The album kicks off with Chikku pukku raillu, a love duet by Karthik and Priya. The track begins with sombre instrumentation, which slowly gathers momentum. A mixture of melody and hip-hop with fast beats and tuneful instrumentation is enhanced by guitar and flute interludes. Karthik's mellow rendition is interesting while Priya's has an endearing childlike quality to it. Lyrics are by Viveka.

Engeda Azhagunthan rendered by Tippu and Rita is a melodious piece, again laced with hip-hop beats to the jovial lyrics of Na Muthukumar. The track has good rhythm and instrumentation dominated by flute improvisations. Tippu is his usual flamboyant self while Rita's soaring voice is a novelty.

Adithadi adithadi by Chandran and Vijay Jesudas is in peppy-melody combo. Chandran is monstrously loud and the lyrics patronizing. Providing melodious relief is Vijay Jesudas who endorses love and affection. Percussion goes off-key in between.

Nee rasthali palamketta is obviously meant for the front-benchers as the racy track starts off in a hip-hop style with a mild folksy feel. The percussion is initially jarring and Pa Vijay's lyrics do not mean much. Chandran is joined by J K V Roshni who goes ballistic.
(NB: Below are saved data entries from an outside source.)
(** X6 on [youtube_rich_video], which has no [high] thumbnail. *)
Lemma youtube_thumbnail_order_witness :
  exists after v,
    youtube_video None (VDict youtube_rich_video) = (after, Ok (Some v)) /\
    image_url v = Some "https://i.ytimg.com/vi/a1/mqdefault.jpg".
Proof.
  destruct (youtube_video None (VDict youtube_rich_video)) as [after [[v |] | e]] eqn:E;
    try (vm_compute in E; discriminate).
  exists after, v; split; [reflexivity |].
  pose proof (youtube_thumbnail_order None after youtube_rich_video youtube_snippet
                [("default", VDict [("url", VStr "https://i.ytimg.com/vi/a1/default.jpg")]);
                 ("medium", VDict [("url", VStr "https://i.ytimg.com/vi/a1/mqdefault.jpg")])]
                v E eq_refl eq_refl I I I) as H.
  cbv -[image_url] in H; now injection H as <-.
Defined.

(** X7 on an item with an empty id, and on [youtube_rich_video]. *)
Lemma youtube_skips_witness :
  youtube_video None (VDict [("id", VStr "")]) = (None, Ok None) /\
  truthy (dict_get "publishedAt" youtube_snippet VNone) = true.
Proof.
  destruct (@youtube_skips reference_library) as (H1 & _ & H3).
  split; [apply H1; reflexivity |].
  destruct (youtube_video None (VDict youtube_rich_video)) as [after [[v |] | e]] eqn:E;
    try (vm_compute in E; discriminate).
  exact (H3 youtube_rich_video youtube_snippet after v E eq_refl).
Defined.

(** X8 on a number, on a duration in days and on PT followed by letters. *)
Lemma convert_youtube_duration_cases_witness :
  convert_youtube_duration (VInt 0) = Ok VNone /\
  convert_youtube_duration (VInt 90) = Raise AttributeError /\
  convert_youtube_duration (VStr "P1D") = Ok VNone /\
  exists t, convert_youtube_duration (VStr "PTxyz") = Ok (VStr t) /\ t <> "".
Proof.
  split; [| split; [| split]].
  - apply (convert_youtube_duration_cases (VInt 0)); reflexivity.
  - apply (convert_youtube_duration_cases (VInt 90)); [reflexivity | discriminate].
  - apply (convert_youtube_duration_cases (VStr "P1D") ) with (s := "P1D"); reflexivity.
  - apply (convert_youtube_duration_cases (VStr "PTxyz")) with (s := "PTxyz"); reflexivity.
Defined.

(** X9 on [udemy_rich_result]. *)
Lemma udemy_mapping_witness :
  exists after c,
    udemy_course (mkUdemyLocals None None) udemy_rich_result = Ok (after, c) /\
    title c = "Algebra" /\ provider_img c = None /\
    difficulty c = Some "all levels" /\ provider c = Some "Ann Lee".
Proof.
  destruct (udemy_course (mkUdemyLocals None None) udemy_rich_result)
    as [[after c] | e] eqn:E; [| vm_compute in E; discriminate].
  exists after, c; split; [reflexivity |].
  destruct (udemy_mapping _ after _ c E)
    as (cd & t & images & Hc & Ht & Htitle & _ & _ & _ & _ & Hpi & _ & Hl & Hi).
  vm_compute in Hc; injection Hc as <-.
  vm_compute in Ht; injection Ht as <-.
  repeat split.
  - rewrite Htitle; reflexivity.
  - exact Hpi.
  - apply (Hl "ALL_LEVELS"); [reflexivity | discriminate].
  - eapply Hi; reflexivity.
Defined.

(** X10 on [coursera_rich_hit]. *)
Lemma coursera_course_fields_witness :
  exists c,
    parse_coursera_response (coursera_response [VDict coursera_rich_hit]) = Ok [c] /\
    difficulty c = Some "beginner" /\ duration c = Some "one to three months" /\
    provider c = Some "Stanford".
Proof.
  destruct (parse_coursera_response (coursera_response [VDict coursera_rich_hit]))
    as [[| c [| c' rs]] | e] eqn:E; try (vm_compute in E; discriminate).
  exists c; split; [reflexivity |].
  destruct (coursera_course_fields _ [c] c E (or_introl eq_refl))
    as (l & d & He & Hi & _ & _ & Hdi & Hdu & Hp & _).
  vm_compute in He; injection He as <-.
  destruct Hi as [Hi | []]; injection Hi as <-.
  repeat split.
  - apply (Hdi "BEGINNER"); [reflexivity | discriminate].
  - apply (Hdu "ONE_TO_THREE_MONTHS"); [reflexivity | discriminate].
  - eapply Hp; reflexivity.
Defined.

(** X11 on elements of which one is a number and one is a dict. *)
Lemma one_course_per_dict_witness :
  exists rs,
    parse_coursera_response (coursera_response [VInt 3; VDict coursera_rich_hit]) = Ok rs /\
    length rs = 1%nat.
Proof.
  destruct (parse_coursera_response (coursera_response [VInt 3; VDict coursera_rich_hit]))
    as [rs | e] eqn:E; [| vm_compute in E; discriminate].
  exists rs; split; [reflexivity |].
  destruct (@one_course_per_dict reference_library) as [H _].
  destruct (H (coursera_response [VInt 3; VDict coursera_rich_hit])
              [VInt 3; VDict coursera_rich_hit] rs eq_refl E) as [_ Hl].
  exact Hl.
Defined.

(** X12 on a list and on an empty dict. *)
Lemma parse_shapes_witness :
  parse_coursera_response (VList []) = Raise AttributeError /\
  parse_udemy_response (VDict []) = Ok [] /\
  parse_coursera_response (VDict [("data", VNone)]) = Raise AttributeError.
Proof.
  destruct (@parse_shapes reference_library) as (H1 & H2 & H3 & _).
  split; [| split].
  - apply (H1 (VList [])); reflexivity.
  - apply (H3 []); reflexivity.
  - apply (H2 [("data", VNone)]); reflexivity.
Defined.

(** X13 on a query made of a no-break space and a space. *)
Lemma search_courses_blank_witness :
  search_courses (fun _ _ _ => pure_call (Ok [])) (fun _ _ _ => pure_call (Ok []))
    (fun _ _ _ => pure_call (Ok [])) (fun _ _ _ => pure_call (Ok []))
    (nbsp ++ " ") ENGLISH 6 tt = (Raise (HTTPException 400), tt).
Proof.
  apply (search_courses_blank unit); reflexivity.
Defined.

(** X15 and X16 on an endpoint that is busy once. *)
Lemma fetch_edx_data_origin_witness :
  exists attempt,
    0 <= attempt <= MAX_RETRIES /\
    edx_busy_once edx_one_hit (build_edx_request_body (strip "logic") "English" 6) attempt
    = Response 200 (Ok edx_one_hit).
Proof.
  apply (fetch_edx_data_origin (edx_busy_once edx_one_hit) "logic" "English" 6
           edx_one_hit [Post 0; Sleep 1; Post 1]); [reflexivity | discriminate].
Defined.

Lemma fetch_edx_trace_witness :
  strip "logic" <> "" /\
  (snd (fetch_edx_courses (edx_busy_once edx_one_hit) "logic" "English" 6) = [Post 0] \/
   snd (fetch_edx_courses (edx_busy_once edx_one_hit) "logic" "English" 6)
     = [Post 0; Sleep 1; Post 1] \/
   snd (fetch_edx_courses (edx_busy_once edx_one_hit) "logic" "English" 6)
     = [Post 0; Sleep 1; Post 1; Sleep 1; Post 2] \/
   snd (fetch_edx_courses (edx_busy_once edx_one_hit) "logic" "English" 6)
     = [Post 0; Sleep 1; Post 1; Sleep 2; Post 2]).
Proof.
  assert (Hq : strip "logic" <> "") by discriminate.
  split; [exact Hq |].
  exact (fetch_edx_trace (edx_busy_once edx_one_hit) "logic" "English" 6 Hq).
Defined.

(** X17 on two endpoints that differ on other requests only. *)
Lemma get_edx_request_witness :
  get_edx_courses (edx_busy_once edx_one_hit) " logic " "ES" 600
  = get_edx_courses
      (fun req attempt =>
         if hitsPerPage req =? 50 then edx_busy_once edx_one_hit req attempt
         else Failed RequestError)
      " logic " "ES" 600 /\
  edx_request_sent " logic " "ES" 600 = mkEdxRequest "Spanish" 50 "logic".
Proof.
  split; [| reflexivity].
  apply (@get_edx_request reference_library); intros attempt; reflexivity.
Defined.

(** X18 and X19 on [coursera_up], and on an endpoint that times out. *)
Lemma fetch_coursera_success_witness :
  fetch_coursera_courses outside_2xx coursera_up "logic" "English" 6
  = Ok (coursera_response [VDict coursera_rich_hit]).
Proof.
  apply (@fetch_coursera_success reference_library outside_2xx coursera_up).
  split; [discriminate |]. split; [reflexivity |].
  exists 200, []; split; reflexivity.
Defined.

Lemma fetch_coursera_failures_witness :
  fetch_coursera_courses outside_2xx (fun _ => Failed TimeoutException) "logic" "English" 6
    = Raise RequestError /\
  fetch_coursera_courses outside_2xx coursera_up "logic" "English" 0 = Raise ValueError.
Proof.
  split.
  - apply (fetch_coursera_failures outside_2xx (fun _ => Failed TimeoutException));
      [discriminate | reflexivity | left; reflexivity].
  - apply (fetch_coursera_failures outside_2xx coursera_up); right; discriminate.
Defined.

(** X20 to X23 on a search that finds the video of [youtube_details]. *)
Lemma get_youtube_courses_nothing_witness :
  get_youtube_courses None (Ok tt) (fun _ => Ok youtube_found)
    (fun _ => Ok youtube_details) "algebra" "en" 6 = [].
Proof.
  apply (@get_youtube_courses_nothing reference_library); left; reflexivity.
Defined.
Guitar and violin passages fail to redeem this noisy piece.

Ezhezhu janmam by Muhammad Aslam highlights the motherly sentiments with a touch of pathos. Na Muthukumar's lyrics are a bit mushy, which suits Aslam's impressive voice and emotive style. The tune is listener-friendly.

S P Balasubramaniam lends his voice to Aaru padai veedu, which  begins with an invocation to Lord Muruga. The song has a folksy tune complete with orchestra. Muthukumar's lyrics include names of some of the famous Murugan temples. There are satirical references in a lighter vein to the protagonist's shady character too.

All in all a run-of-the mill album with an overdose of hip-hop.